_TASK OBJECTIVE_.
Look through the records below for the line with "sync, or an". Return that line and each one after it up to and including the line with "di_Schema : string;", exactly.

_INFORMATION_.

(* ===== verification/LifecycleJournal.v ===== *)
(** * Lifecycle: the durable journal

    [internal/lifecycle/journal.go] and [disposal.go]: the journal of one
    environment with its validation, the disposal intent and its phases, and
    the journal store.  The store's files are a map from environment ids to
    journals; the JSON text in between is not modelled.  A file operation ends
    in one of three ways: it succeeds, it fails with the file unchanged, or it
    fails after the file has changed (a rename followed by a failed directory
    sync, or an unlink followed by a failed directory removal).  A refusal by
    the size bound, a permission check or the JSON codec is a failure with the
    file unchanged. *)
From Stdlib Require Import Ascii.
From S2P Require Import Prelude GoStrings GoTime LifecycleModel LifecycleGraph.
Open Scope Z_scope.

(** ** Bounds *)

Definition JournalSchema : string := "hideout.lifecycle-journal/v1".
Definition maxJournalResources : nat := 256.
Definition maxJournalFacts : nat := 64.
Definition maxResourceDeps : nat := 32.

(** ** Disposal (disposal.go) *)

Definition DisposalIntentSchema : string := "hideout.disposal-intent/v1".
Definition DisposalAuthorityRunRM : string := "run-rm".
Definition DisposalAuthorityEnvironmentClean : string := "environment-clean".
Definition DisposalAuthorityEnvironmentDelete : string := "environment-delete".

Definition DisposalStatePlanned : string := "planned".
Definition DisposalStateBackendAbsent : string := "backend-absent".
Definition DisposalStateMetadataCleaning : string := "metadata-cleaning".
Definition DisposalStateBlocked : string := "blocked".

Definition disposalReasonCodes : list string :=
  [ "record-retention-failed"; "backend-observation-unproved"; "backend-cleanup-failed";
    "backend-absence-unproved"; "backend-absence-checkpoint-failed"; "owner-metadata-unprovable";
    "owner-metadata-cleanup-failed"; "runtime-cleanup-failed"; "gateway-cleanup-failed";
    "activity-cleanup-failed"; "metadata-checkpoint-failed"; "record-removal-failed";
    "journal-removal-failed"; "backend-provider-unavailable"; "missing-record-backend-not-absent";
    "missing-record-intent-state-invalid" ].

Record DisposalIntent := mkIntent {
  di_Schema : string; di_Authority : string; di_Backend : string; di_InstanceName : string;
  di_RecordDigest : string; di_ActivitySessionID : string; di_Generation : Z;
  di_State : string; di_RequestedAt : Time; di_UpdatedAt : Time; di_ReasonCode : string }.
#[global] Instance DisposalIntent_eq_dec : EqDecision DisposalIntent.
Proof. solve_decision. Defined.
#[global] Instance DisposalIntent_eta : Eta DisposalIntent := λ d,
  mkIntent (di_Schema d) (di_Authority d) (di_Backend d) (di_InstanceName d) (di_RecordDigest d)
    (di_ActivitySessionID d) (di_Generation d) (di_State d) (di_RequestedAt d) (di_UpdatedAt d)
    (di_ReasonCode d).

Record DisposalRequest := mkDisposalRequest {
  dr_EnvironmentID : string; dr_Authority : string; dr_Backend : string;
  dr_InstanceName : string; dr_RecordDigest : string; dr_ActivitySessionID : string;
  dr_Generation : Z }.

_RESULT_.
    sync, or an unlink followed by a failed directory removal).  A refusal by
    the size bound, a permission check or the JSON codec is a failure with the
    file unchanged. *)
From Stdlib Require Import Ascii.
From S2P Require Import Prelude GoStrings GoTime LifecycleModel LifecycleGraph.
Open Scope Z_scope.

(** ** Bounds *)

Definition JournalSchema : string := "hideout.lifecycle-journal/v1".
Definition maxJournalResources : nat := 256.
Definition maxJournalFacts : nat := 64.
Definition maxResourceDeps : nat := 32.

(** ** Disposal (disposal.go) *)

Definition DisposalIntentSchema : string := "hideout.disposal-intent/v1".
Definition DisposalAuthorityRunRM : string := "run-rm".
Definition DisposalAuthorityEnvironmentClean : string := "environment-clean".
Definition DisposalAuthorityEnvironmentDelete : string := "environment-delete".

Definition DisposalStatePlanned : string := "planned".
Definition DisposalStateBackendAbsent : string := "backend-absent".
Definition DisposalStateMetadataCleaning : string := "metadata-cleaning".
Definition DisposalStateBlocked : string := "blocked".

Definition disposalReasonCodes : list string :=
  [ "record-retention-failed"; "backend-observation-unproved"; "backend-cleanup-failed";
    "backend-absence-unproved"; "backend-absence-checkpoint-failed"; "owner-metadata-unprovable";
    "owner-metadata-cleanup-failed"; "runtime-cleanup-failed"; "gateway-cleanup-failed";
    "activity-cleanup-failed"; "metadata-checkpoint-failed"; "record-removal-failed";
    "journal-removal-failed"; "backend-provider-unavailable"; "missing-record-backend-not-absent";
    "missing-record-intent-state-invalid" ].

Record DisposalIntent := mkIntent {
  di_Schema : string; di_Authority : string; di_Backend : string; di_InstanceName : string;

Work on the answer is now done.